# [The problem]
Could you copy, exactly as written, every line from the first line of the records through the one containing "cbn [Py.bind]; [| right; eauto]."?

(Stored data entries)
(** Away from the Transfer signature the emitting address is not read. *)
Lemma classify_emitted_by (a : string) (log : Log) :
  (forall t0, log_topics log !! 0%nat = Some t0 ->
              hex t0 <> transfer_topic env) ->
  classify_log env self (emitted_by a log) = classify_log env self log.
Proof.
  intros H.
  assert (Htr : forall l : Log,
             log_topics l = log_topics log ->
             is_transfer env self l = Ok false
             \/ exists e, is_transfer env self l = Raise e).
  { intros l Hl. unfold is_transfer. rewrite Hl.
    destruct (4 <=? _)%nat; [| by left].
    unfold index. destruct (log_topics log !! 0%nat) as [t0 |] eqn:Ht0;
      cbn [Py.bind]; [| right; eauto].
    specialize (H t0 eq_refl). apply String.eqb_neq in H. rewrite H.
    by left. }
  unfold classify_log.
  assert (is_transfer env self (emitted_by a log) = is_transfer env self log)
    as ->.
  { unfold is_transfer. cbn [emitted_by log_topics log_address].
    destruct (4 <=? _)%nat; [| reflexivity].
    unfold index. destruct (log_topics log !! 0%nat) as [t0 |] eqn:Ht0;
      cbn [Py.bind]; [| reflexivity].
    specialize (H t0 eq_refl). apply String.eqb_neq in H. by rewrite H. }
  destruct (Htr log eq_refl) as [-> | [e ->]]; reflexivity.
Qed.

End ClassifierSteps.

(** ** The classifier over a receipt *)

Section ClassifierRuns.

Variable env : Env.
Variable self : HyperEVMNFTTracker.

Lemma extract_transfers (logs : list Log) :
  Forall (is_contract_transfer env self) logs ->
  extract_token_ids_from_logs env self logs
  = (map (fun l => VInt (transfer_token_id l)) logs, []).
Proof.
  induction 1 as [| l logs Hl _ IH]; [reflexivity |].
  rewrite extract_cons, (classify_contract_transfer env self l Hl), IH.
  reflexivity.
Qed.

Lemma typed_event_weaken (ids ids' : list value)
    (ev : string * gmap string value) :
  typed_event ids ev -> typed_event (ids' ++ ids) ev.
Proof.
  intros [Hn (z & Hz & Hin)]. split; [exact Hn |].
  exists z. split; [exact Hz |]. apply elem_of_app. by right.
Qed.

(** The invariant of the two lists that the classifier returns. *)
Lemma extract_invariant (logs : list Log) :
  Forall (typed_event (fst (extract_token_ids_from_logs env self logs)))
         (snd (extract_token_ids_from_logs env self logs))
  /\ (length (snd (extract_token_ids_from_logs env self logs))
      <= length (fst (extract_token_ids_from_logs env self logs)))%nat
  /\ Forall (fun v => exists z : Z, v = VInt z)
            (fst (extract_token_ids_from_logs env self logs)).
Proof.
  induction logs as [| l logs (IHe & IHl & IHi)];
    [by repeat split; try constructor |].
  rewrite extract_cons.
  destruct (classify_log env self l) as [[i e] |] eqn:Hc;
    [| by repeat split; try constructor].
  cbn [fst snd].
  assert (Hrest : Forall (typed_event
                    (i ++ fst (extract_token_ids_from_logs env self logs)))
                    (snd (extract_token_ids_from_logs env self logs))).
  { eapply Forall_impl; [exact IHe |]. intros ev. apply typed_event_weaken. }
  destruct (classify_log_cases env self l i e Hc)
    as [(z & -> & ->) | [[-> ->] | (d & z & Hz & -> & He)]].
  - repeat split; [exact Hrest | cbn; lia |].
    constructor; [eauto | exact IHi].
  - by repeat split.
  - assert (Hev : e = [("BidAccepted", d)] \/ e = [("ItemSold", d)])
      by (destruct He as [[-> _] | [-> _]]; eauto).
    assert (Hty : Forall (typed_event ([VInt z]
                     ++ fst (extract_token_ids_from_logs env self logs))) e).
    { destruct He as [[-> Hd] | [-> Hd]]; apply Forall_singleton.
      - split; [by right |]. exists z. split; [exact Hz | constructor].
      - split; [left; split; [done |]
               | exists z; split; [exact Hz | constructor]].
        by apply (decode_item_sold_no_bidder l). }
    repeat split.
    + apply Forall_app. by split.
    + destruct Hev as [-> | ->]; cbn; lia.
    + constructor; [eauto | exact IHi].
Qed.

(** Every log contributes what is expected of it. *)
Lemma classify_contribution (log : Log)
    (r : list value * list (string * gmap string value)) :
  contribution env self log r -> classify_log env self log = Ok r.
Proof.
  intros [Htr | name d z (Htr & t0 & Ht0 & Hdec) Hz | Hfail
          | t0 Htr Ht0 Hb Hi].
  - by apply classify_contract_transfer.
  - unfold classify_log. rewrite Htr. cbn [Py.bind].
    unfold classify_event. rewrite (index_lookup _ _ _ Ht0). cbn [Py.bind].
    destruct Hdec as [(Hb & -> & Hd) | (Hi & -> & Hd)].
    + rewrite Hb, String.eqb_refl, Hd. by apply record_event_some.
    + rewrite Hi.
      change (String.eqb item_sold_topic bid_accepted_topic) with false.
      cbn iota. rewrite String.eqb_refl, Hd. by apply record_event_some.
  - by apply classify_decode_fails.
  - by apply (classify_unrecognised env self log t0).
Qed.

Lemma extract_contributions (logs : list Log)
    (parts : list (list value * list (string * gmap string value))) :
  Forall2 (contribution env self) logs parts ->
  extract_token_ids_from_logs env self logs
  = (concat (map fst parts), concat (map snd parts)).
Proof.
  induction 1 as [| l r logs parts Hl _ IH]; [reflexivity |].
  rewrite extract_cons, (classify_contribution l r Hl), IH.
  by destruct r.
Qed.

End ClassifierRuns.
Lemma written_texts_width_witness :
  exists t' m' : string,
    stdout (snd (blinking_centered_text "PYCOA Info !" "done" 0
                   "white" "blue" tty80))
    = [banner_line (ansi_start false "37" "44") t';
       banner_line (ansi_start false "37" "44") m']
    /\ Py.len t' = 80%Z /\ Py.len m' = 80%Z.
Proof.
  destruct (written_texts_width "PYCOA Info !" "done" 0 "white" "blue"
              tty80 80 eq_refl ltac:(unfold Py.SSIZE_MAX; lia))
    as [t' [m' [Hout [Ht [Hm _]]]]].
  exists t', m'. repeat split; assumption.
Defined.

(** X5. The [try] statement centres both texts, in the same number of
    columns, or leaves both as they were: no banner has one line centred
    and the other not.  Either way one read of the terminal is made and
    nothing is raised. *)
Theorem both_centred_or_neither (typemsg message : string) (w : World) :
  exists p : string * string,
    try_center typemsg message w
    = (Return p, mkWorld (stty w) (S (popens w)) (stdout w))
    /\ (p = (typemsg, message)
        \/ exists (columns : Z) (t' m' : string),
             columns_of (stty w (popens w)) = Some columns
             /\ Py.center typemsg columns = Some t'
             /\ Py.center message columns = Some m'
             /\ p = (t', m')).
Proof.
  eexists. split; [apply try_center_run|].
  unfold after_try.
  destruct (columns_of (stty w (popens w))) as [columns|]; [|now left].
  destruct (Py.center typemsg columns) as [t'|] eqn:Ht; [|now left].
  destruct (Py.center message columns) as [m'|] eqn:Hm.
  - right. exists columns, t', m'. repeat split; assumption || reflexivity.
  - exfalso. apply center_None in Hm. apply Hm.
    destruct (Z_le_dec (- Py.SSIZE_MAX - 1) columns) as [H1|H1];
      [destruct (Z_le_dec columns Py.SSIZE_MAX) as [H2|H2]; [now split|]|];
      exfalso;
      assert (Hn : Py.center typemsg columns = None)
        by (apply center_None; lia); congruence.
Qed.

(** ** Reading the answer of [stty size] *)

Lemma append_assoc3 (a b c : string) : (a ++ b) ++ c = a ++ b ++ c.
Proof. induction a as [|x a IH]; simpl; [reflexivity | now rewrite IH]. Qed.

Lemma digit_not_space (c : ascii) (d : Z) :
  Py.digit_of c = Some d -> Py.isspace c = false.
Proof.
  unfold Py.digit_of, Py.isspace.
  destruct ((48 <=? nat_of_ascii c)%nat && (nat_of_ascii c <=? 57)%nat) eqn:E;
    [|discriminate].
  intros _. apply andb_true_iff in E. destruct E as [E1 E2].
  apply Nat.leb_le in E1.
  apply orb_false_iff. split; apply andb_false_iff; right;
    apply Nat.leb_gt; lia.
Qed.

Lemma digits_only_no_space (s : string) :
  digits_only s = true -> no_space s = true.
Proof.
  induction s as [|c s IH]; simpl; [reflexivity|].
  destruct (Py.digit_of c) as [d|] eqn:E; [|discriminate].
  intro H. rewrite (digit_not_space c d E). simpl. now apply IH.
Qed.

Lemma split_from_word (s w rest : string) :
  no_space s = true ->
  Py.split_from (Some w) (s ++ rest) = Py.split_from (Some (w ++ s)) rest.
Proof.
  revert w. induction s as [|c s IH]; intros w H; simpl in *.
  - now rewrite append_empty_r.
  - apply andb_true_iff in H. destruct H as [Hc Hs].
    apply negb_true_iff in Hc. rewrite Hc, (IH _ Hs), append_assoc3.
    reflexivity.
Qed.

Lemma split_from_start (c : ascii) (s rest : string) :
  no_space (String c s) = true ->
  Py.split_from None (String c s ++ rest)
  = Py.split_from (Some (String c s)) rest.
Proof.
  simpl. intro H. apply andb_true_iff in H. destruct H as [Hc Hs].
  apply negb_true_iff in Hc. rewrite Hc. now rewrite split_from_word.
Qed.

Lemma split_from_space (w rest : string) :
  Py.split_from (Some w) (" " ++ rest) = w :: Py.split_from None rest.
Proof. reflexivity. Qed.

Lemma split_from_newline (w : string) : Py.split_from (Some w) Py.NL = [w].
Proof. reflexivity. Qed.

(** Two words, a space between them and a newline after, split in two. *)
Lemma split_two_words (a b : string) :
  no_space a = true -> no_space b = true -> a <> "" -> b <> "" ->
  Py.split (a ++ " " ++ b ++ Py.NL) = [a; b].
Proof.
  intros Ha Hb Hna Hnb. unfold Py.split.
  destruct a as [|ca a]; [contradiction|].
  destruct b as [|cb b]; [contradiction|].
  rewrite split_from_start by exact Ha.
  rewrite split_from_space.
  rewrite split_from_start by exact Hb.
  now rewrite split_from_newline.
Qed.

Lemma rev_string_twice (s a b : string) :
  Py.rev_string b (Py.rev_string a s) = Py.rev_string (s ++ b) a.
Proof.
  revert a. induction s as [|c s IH]; intro a; simpl; [reflexivity|].
  now rewrite IH.
Qed.

Lemma rev_string_no_space (acc s : string) :
  no_space acc = true -> no_space s = true ->
  no_space (Py.rev_string acc s) = true.
Proof.
  revert acc. induction s as [|c s IH]; intros acc Ha Hs; simpl in *;
    [exact Ha|].
  apply andb_true_iff in Hs. destruct Hs as [Hc Hs].
  apply IH; [simpl; now rewrite Hc | exact Hs].
Qed.

Lemma lstrip_no_space (s : string) : no_space s = true -> Py.lstrip s = s.
Proof.
  destruct s as [|c s]; simpl; [reflexivity|].
  intro H. apply andb_true_iff in H. destruct H as [Hc _].
  apply negb_true_iff in Hc. now rewrite Hc.
Qed.

Lemma strip_no_space (s : string) : no_space s = true -> Py.strip s = s.
Proof.
  intro H. unfold Py.strip.
  rewrite (lstrip_no_space s H).
  rewrite lstrip_no_space by (now apply rev_string_no_space).
  rewrite rev_string_twice. simpl. apply append_empty_r.
Qed.

(** A string of digits has no sign to take off. *)
Lemma int_digits_only (s : string) :
  digits_only s = true -> Py.int s = Py.digits 0 false s.
Proof.
  intro H. unfold Py.int.
  rewrite strip_no_space by (now apply digits_only_no_space).
  destruct s as [|c r]; [reflexivity|].
  simpl in H. destruct (Py.digit_of c) as [d|] eqn:E; [|discriminate].
  destruct c as [b0 b1 b2 b3 b4 b5 b6 b7].
  destruct b0, b1, b2, b3, b4, b5, b6, b7;
    try (vm_compute in E; discriminate E); reflexivity.
Qed.

Ltac eval_digit :=
  match goal with
  | |- context [Py.digit_of ?c] =>
      let v := eval vm_compute in (Py.digit_of c) in
      change (Py.digit_of c) with v; cbv iota beta
  end.

Ltac digit_step IH :=
  cbn [NilEmpty.string_of_uint Pos.of_uint_acc Py.digits]; eval_digit;
  match goal with
  | |- Py.digits ?z true _ = Some (Z.pos (Pos.of_uint_acc _ ?q)) =>
      replace z with (Z.pos q) by lia; apply IH
  end.

Lemma digits_of_uint_acc (l : Decimal.uint) (p : positive) :
  Py.digits (Z.pos p) true (NilEmpty.string_of_uint l)
  = Some (Z.pos (Pos.of_uint_acc l p)).
Proof.
  revert p. induction l as [|l IH|l IH|l IH|l IH|l IH|l IH|l IH|l IH|l IH|l IH];
    intro p; [reflexivity| digit_step IH ..].
Qed.

Lemma digits_of_uint (l : Decimal.uint) :
  Py.digits 0 true (NilEmpty.string_of_uint l) = Some (Z.of_N (Pos.of_uint l)).
Proof.
  induction l as [|l IH|l IH|l IH|l IH|l IH|l IH|l IH|l IH|l IH|l IH];
    [reflexivity
    | cbn [NilEmpty.string_of_uint Pos.of_uint Py.digits]; eval_digit;
      exact IH
    | cbn [NilEmpty.string_of_uint Pos.of_uint Py.digits]; eval_digit;
      cbn [Z.of_N]; apply digits_of_uint_acc ..].
Qed.

Lemma digits_only_of_uint (l : Decimal.uint) :
  digits_only (NilEmpty.string_of_uint l) = true.
Proof. induction l; simpl; [reflexivity | exact IHl ..]. Qed.

Lemma str_digits (n : Z) :
  (0 <= n)%Z -> digits_only (Py.str n) = true /\ Py.str n <> "".
Proof.
  intro Hn. unfold Py.str. destruct n as [|p|p]; [split; [reflexivity|discriminate]| |lia].
  cbn [Z.to_int NilZero.string_of_int].
  destruct (Pos.to_uint p) eqn:E; cbn [NilZero.string_of_uint];
    try (split; [reflexivity | discriminate]);
    (split; [apply (digits_only_of_uint (_ u)) | simpl; discriminate]).
Qed.

(** [int(str(n))] is [n], for [n] not negative. *)
Lemma int_str (n : Z) : (0 <= n)%Z -> Py.int (Py.str n) = Some n.
Proof.
  intro Hn. rewrite int_digits_only by (now apply str_digits).
  unfold Py.str. destruct n as [|p|p]; [reflexivity| |lia].
  cbn [Z.to_int NilZero.string_of_int].
  pose proof (Unsigned.of_to p) as Hp.
  destruct (Pos.to_uint p) as [|l|l|l|l|l|l|l|l|l|l] eqn:E;
    cbn [NilZero.string_of_uint]; [discriminate Hp|..];
    change (Z.pos p) with (Z.of_N (N.pos p));
    rewrite <- Hp, <- digits_of_uint; reflexivity.
Qed.
Lemma NextBaseField_yields h msg m iter f v i :
  in_size_t (length (mt_fields m)) = true →
  upb_Message_NextBaseField h msg m iter = Ret (Some (f, v, i)) ↔
  size_t_incr iter ≤ i < upb_MiniTable_FieldCount m
  ∧ upb_MiniTable_GetFieldByIndex m i = Ret f
  ∧ _upb_Message_DataPtr h msg i = Ret v
  ∧ spec_field_present h msg f v = Ret true
  ∧ ∀ j, size_t_incr iter ≤ j < i → field_present_at h msg m j = Ret false.
Proof.
  intros Hsz. rewrite NextBaseField_first_present by done.
  rewrite first_present_Some.
  pose proof (size_t_incr_range iter) as Hr.
  set (s := size_t_incr iter) in *. unfold upb_MiniTable_FieldCount.
  split.
  - intros (js1 & j & js2 & Hjs & -> & Hall & Hf & Hv & Hp).
    apply seq_split_inv in Hjs as [-> Hj].
    repeat split; try done; try lia.
    intros j' Hj'.
    replace j' with (Z.of_nat (Z.to_nat j')) by lia.
    apply (proj1 (Forall_forall _ _) Hall). apply elem_of_seq. lia.
  - intros (Hi & Hf & Hv & Hp & Hall).
    exists (seq (Z.to_nat s) (Z.to_nat i - Z.to_nat s)), (Z.to_nat i),
      (seq (S (Z.to_nat i)) (length (mt_fields m) - S (Z.to_nat i))).
    repeat split; try done; try lia.
    + replace (length (mt_fields m) - Z.to_nat s)%nat
        with ((Z.to_nat i - Z.to_nat s)
              + S (length (mt_fields m) - S (Z.to_nat i)))%nat by lia.
      rewrite seq_app. simpl. do 3 f_equal; lia.
    + apply Forall_forall. intros j' Hj'%elem_of_seq. apply Hall. lia.
Qed.

Lemma NextBaseField_exhausted h msg m iter :
  in_size_t (length (mt_fields m)) = true →
  upb_Message_NextBaseField h msg m iter = Ret None ↔
  ∀ j, size_t_incr iter ≤ j < upb_MiniTable_FieldCount m →
       field_present_at h msg m j = Ret false.
Proof.
  intros Hsz. rewrite NextBaseField_first_present by done.
  rewrite first_present_None, Forall_forall.
  pose proof (size_t_incr_range iter) as Hr.
  set (s := size_t_incr iter) in *. unfold upb_MiniTable_FieldCount.
  split.
  - intros Hall j Hj. replace j with (Z.of_nat (Z.to_nat j)) by lia.
    apply Hall, elem_of_seq. lia.
  - intros Hall j Hj%elem_of_seq. apply Hall. lia.
Qed.

(** C1. The base-field iterator yields the next field that is present in
    the words of the specification: an explicit-presence field iff its
    has-bit is set, an implicit-presence field iff its raw value is not zero
    (an array or map iff its size is greater than 0), see
    [spec_field_present].  Consequently, for two well-formed messages that
    differ only in the has-bit of one explicit-presence field, set in the
    first and clear in the second, [upb_Message_IsEqual] answers false,
    whatever the value of the field; and for two well-formed messages that
    differ at most in how an implicit-presence scalar field holds zero, with
    unknown bytes that the comparator accepts, it answers true. *)
Theorem NextBaseField_presence `{!Collaborators} :
  (∀ h msg m iter f v i,
     in_size_t (length (mt_fields m)) = true →
     upb_Message_NextBaseField h msg m iter = Ret (Some (f, v, i)) ↔
     size_t_incr iter ≤ i < upb_MiniTable_FieldCount m
     ∧ upb_MiniTable_GetFieldByIndex m i = Ret f
     ∧ _upb_Message_DataPtr h msg i = Ret v
     ∧ spec_field_present h msg f v = Ret true
     ∧ ∀ j, size_t_incr iter ≤ j < i →
            field_present_at h msg m j = Ret false)
  ∧ (∀ h msg m iter,
       in_size_t (length (mt_fields m)) = true →
       upb_Message_NextBaseField h msg m iter = Ret None ↔
       ∀ j, size_t_incr iter ≤ j < upb_MiniTable_FieldCount m →
            field_present_at h msg m j = Ret false)
  ∧ (∀ d h m p1 p2 mo1 mo2 (j : nat) f k,
       wf_msg (S d) h m p1 = true → wf_msg (S d) h m p2 = true →
       p1 ≠ p2 →
       h !! p1 = Some (ObjMessage mo1) → h !! p2 = Some (ObjMessage mo2) →
       mt_fields m !! j = Some f → field_presence f = Some k →
       fields_of_hasbit m k = [j] →
       msg_data mo2 = msg_data mo1 →
       msg_hasbits mo1 !! k = Some true →
       msg_hasbits mo2 = <[k := false]> (msg_hasbits mo1) →
       upb_Message_IsEqual (S d) h p1 p2 m = Ret false)
  ∧ (∀ d h m p1 p2 mo1 mo2 (j : nat) f v1 v2,
       wf_msg (S d) h m p1 = true → wf_msg (S d) h m p2 = true →
       h !! p1 = Some (ObjMessage mo1) → h !! p2 = Some (ObjMessage mo2) →
       mt_fields m !! j = Some f → field_presence f = None →
       field_mode f = kUpb_FieldMode_Scalar →
       msg_data mo1 !! j = Some v1 →
       msg_data mo2 = <[j := v2]> (msg_data mo1) →
       _upb_MiniTableField_DataIsZero f v1 = Ret true →
       _upb_MiniTableField_DataIsZero f v2 = Ret true →
       msg_hasbits mo2 = msg_hasbits mo1 →
       msg_exts mo2 = msg_exts mo1 →
       msg_unknown mo2 = msg_unknown mo1 →
       _upb_Message_UnknownFieldsAreEqual (msg_unknown mo1) (msg_unknown mo1)
         100 = kUpb_UnknownCompareResult_Equal →
       upb_Message_IsEqual (S d) h p1 p2 m = Ret true).
Proof.
  split; [intros; by apply NextBaseField_yields|].
  split; [intros; by apply NextBaseField_exhausted|].
  split.
  - intros d h m p1 p2 mo1 mo2 j f k Hwf1 Hwf2 Hne Hm1 Hm2 Hf Hk Honly
      Hdata Hset Hbits.
    destruct (wf_msg_open d h m p1 mo1 Hwf1 Hm1) as [E1 Hslots1].
    destruct (wf_msg_open d h m p2 mo2 Hwf2 Hm2) as [E2 Hslots2].
    simpl in Hwf1, Hwf2.
    cbn [upb_Message_IsEqual]. unfold IsEqual_body.
    rewrite bool_decide_eq_false_2 by done.
    assert (Hj : (j < length (mt_fields m))%nat) by by eapply lookup_lt_Some.
    rewrite (BaseFieldsAreEqual_one_field h (wf_msg d h) _
               (IsEqual_refl_wf d h) m p1 p2 j Hwf1 Hwf2 Hj).
    + destruct (Hslots1 j f Hf) as (v & Hv & _).
      destruct (field_present_at_slot h p1 m mo1 j f v E1 Hf Hv)
        as (_ & _ & Hpres1).
      assert (Hv2 : msg_data mo2 !! j = Some v) by by rewrite Hdata.
      destruct (field_present_at_slot h p2 m mo2 j f v E2 Hf Hv2)
        as (_ & _ & Hpres2).
      cbn [lockstep]. rewrite Hpres1, Hpres2.
      rewrite (spec_field_present_explicit h p1 mo1 f v k true) by done.
      rewrite (spec_field_present_explicit h p2 mo2 f v k false); try done.
      rewrite Hbits. apply list_lookup_insert_eq. by eapply lookup_lt_Some.
    + intros j' Hj' Hne'.
      apply (field_present_at_agree h m p1 p2 mo1 mo2 j' E1 E2).
      * by rewrite Hdata.
      * intros f' k' Hf' Hk'. rewrite Hbits.
        rewrite list_lookup_insert_ne; [done|].
        intros <-. apply Hne'. by eapply fields_of_hasbit_only.
  - intros d h m p1 p2 mo1 mo2 j f v1 v2 Hwf1 Hwf2 Hm1 Hm2 Hf Hk Hmode
      Hv1 Hdata Hz1 Hz2 Hbits Hexts Hunk Hcmp.
    destruct (decide (p1 = p2)) as [->|Hne]; [apply IsEqual_same|].
    destruct (wf_msg_open d h m p1 mo1 Hwf1 Hm1) as [E1 Hslots1].
    destruct (wf_msg_open d h m p2 mo2 Hwf2 Hm2) as [E2 Hslots2].
    simpl in Hwf1, Hwf2.
    cbn [upb_Message_IsEqual]. unfold IsEqual_body.
    rewrite bool_decide_eq_false_2 by done.
    rewrite (BaseFieldsAreEqual_agree h (wf_msg d h) _
               (IsEqual_refl_wf d h) m p1 p2 Hwf1 Hwf2).
    + cbn [mbind result_bind negb].
      rewrite (ExtensionsAreEqual_Permutation h (wf_msg d h) _
                 (IsEqual_refl_wf d h) m p1 p2 mo1 mo2) by (by rewrite ?Hexts).
      cbn [mbind result_bind negb].
      unfold upb_Message_GetUnknown. rewrite E1, E2. simpl.
      rewrite Hunk, Hcmp. by rewrite bool_decide_eq_true_2.
    + intros j' Hj'.
      destruct (decide (j' = j)) as [->|Hne'].
      * assert (Hv2 : msg_data mo2 !! j = Some v2).
        { rewrite Hdata. apply list_lookup_insert_eq. by eapply lookup_lt_Some. }
        destruct (field_present_at_slot h p1 m mo1 j f v1 E1 Hf Hv1)
          as (_ & _ & Hpres1).
        destruct (field_present_at_slot h p2 m mo2 j f v2 E2 Hf Hv2)
          as (_ & _ & Hpres2).
        rewrite Hpres1, Hpres2.
        rewrite !spec_field_present_implicit_scalar by done.
        rewrite Hz1, Hz2. split; [done|]. simpl. done.
      * destruct (field_present_at_agree h m p1 p2 mo1 mo2 j' E1 E2)
          as [Hp Hd].
        -- rewrite Hdata. by rewrite list_lookup_insert_ne.
        -- intros f' k' _ _. by rewrite Hbits.
        -- split; [done|by intros _].
Qed.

# [Finished exercise]
(** Away from the Transfer signature the emitting address is not read. *)
Lemma classify_emitted_by (a : string) (log : Log) :
  (forall t0, log_topics log !! 0%nat = Some t0 ->
              hex t0 <> transfer_topic env) ->
  classify_log env self (emitted_by a log) = classify_log env self log.
Proof.
  intros H.
  assert (Htr : forall l : Log,
             log_topics l = log_topics log ->
             is_transfer env self l = Ok false
             \/ exists e, is_transfer env self l = Raise e).
  { intros l Hl. unfold is_transfer. rewrite Hl.
    destruct (4 <=? _)%nat; [| by left].
    unfold index. destruct (log_topics log !! 0%nat) as [t0 |] eqn:Ht0;
      cbn [Py.bind]; [| right; eauto].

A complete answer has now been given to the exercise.